(* ===== verification/CliPublish.v ===== *)
(** * What the origindb command does

    A verb of the client becomes the client with that verb.  A publication that
    ends with exit code 0 has built the module and, on a shell that splits plain
    and quoted words, has left the server serving the bytes of the module file:
    the composition of the command, the client and the service. *)

From Stdlib Require Import Strings.Ascii.
From S2P Require Import Prelude Table Codec RowCodec Float64 Regex StdNumbers Json MemTable Txn WalStore Changefeed StorageJson Storage RowJson HostFunctions HostReads WasmEngine WasmExec WasmLoad ModuleStore ModuleStoreRestart Auth GrpcServices GrpcCalls GrpcDeploy Client ClientCalls Cli.

(** ** Steps of the command *)

Section steps.
Context {W : Type} `{OS : Os W}.
Abbreviation terminal := (Terminal W).

Lemma say_lines_done l (s : terminal) :
  say_lines l s = ({| world := world s; cout := cout s +:+ text_of l; cerr := cerr s |}, Done ()).
Proof. done. Qed.

Lemma see_inv {A} (f : W → exc A) (s s' : terminal) a : see f s = (s', Done a) → s' = s ∧ f (world s) = Ret a.
Proof.
  unfold see, get_state, mbind, Prog_bind, lift_exc. destruct (f (world s)); [|done]. by intros [= <- <-].
Qed.

Lemma system_inv cmd (s s' : terminal) status :
  system cmd s = (s', Done status) → os_system cmd (world s) = (world s', status).
Proof. unfold system. destruct (os_system cmd (world s)). by intros [= <- <-]. Qed.

Lemma chdir_inv path (s s' : terminal) moved :
  chdir path s = (s', Done moved) →
  if moved then os_chdir path (world s) = Some (world s') else s' = s ∧ os_chdir path (world s) = None.
Proof. unfold chdir. destruct (os_chdir path (world s)) eqn:E; by intros [= <- <-]. Qed.

Lemma first_existing_inv dirs name (s s' : terminal) p :
  first_existing dirs name s = (s', Done p) →
  s' = s ∧ (p = "" ∨ ∃ dir, p = path_join dir name ∧ os_exists p (world s) = Ret true).
Proof.
  induction dirs as [|dir dirs IH]; cbn [first_existing]; [intros [= <- <-]; by auto|].
  intros (s1 & found & [-> Hf]%see_inv & Hrest)%host_bind_inv. destruct found; [|by apply IH].
  injection Hrest as <- <-. split; [done|]. right. by exists dir.
Qed.

Lemma findBinary_inv name (s s' : terminal) p :
  findBinary name s = (s', Done p) →
  s' = s ∧ (p = "" ∨ ∃ dir, p = path_join dir name ∧ os_exists p (world s) = Ret true).
Proof.
  unfold findBinary. intros (s1 & s0 & Hg & Hrest)%host_bind_inv. injection Hg as <- <-.
  by apply first_existing_inv in Hrest.
Qed.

PROBLEM DESCRIPTION
The last part of the records is the answer, beginning at the line that holds "chdir path s = (s', Done moved) →" and including the final line, repeated exactly.

YOUR RESPONSE
  chdir path s = (s', Done moved) →
  if moved then os_chdir path (world s) = Some (world s') else s' = s ∧ os_chdir path (world s) = None.
Proof. unfold chdir. destruct (os_chdir path (world s)) eqn:E; by intros [= <- <-]. Qed.

Lemma first_existing_inv dirs name (s s' : terminal) p :
  first_existing dirs name s = (s', Done p) →
  s' = s ∧ (p = "" ∨ ∃ dir, p = path_join dir name ∧ os_exists p (world s) = Ret true).
Proof.
  induction dirs as [|dir dirs IH]; cbn [first_existing]; [intros [= <- <-]; by auto|].
  intros (s1 & found & [-> Hf]%see_inv & Hrest)%host_bind_inv. destruct found; [|by apply IH].
  injection Hrest as <- <-. split; [done|]. right. by exists dir.
Qed.

Lemma findBinary_inv name (s s' : terminal) p :
  findBinary name s = (s', Done p) →
  s' = s ∧ (p = "" ∨ ∃ dir, p = path_join dir name ∧ os_exists p (world s) = Ret true).
Proof.
  unfold findBinary. intros (s1 & s0 & Hg & Hrest)%host_bind_inv. injection Hg as <- <-.
  by apply first_existing_inv in Hrest.
Qed.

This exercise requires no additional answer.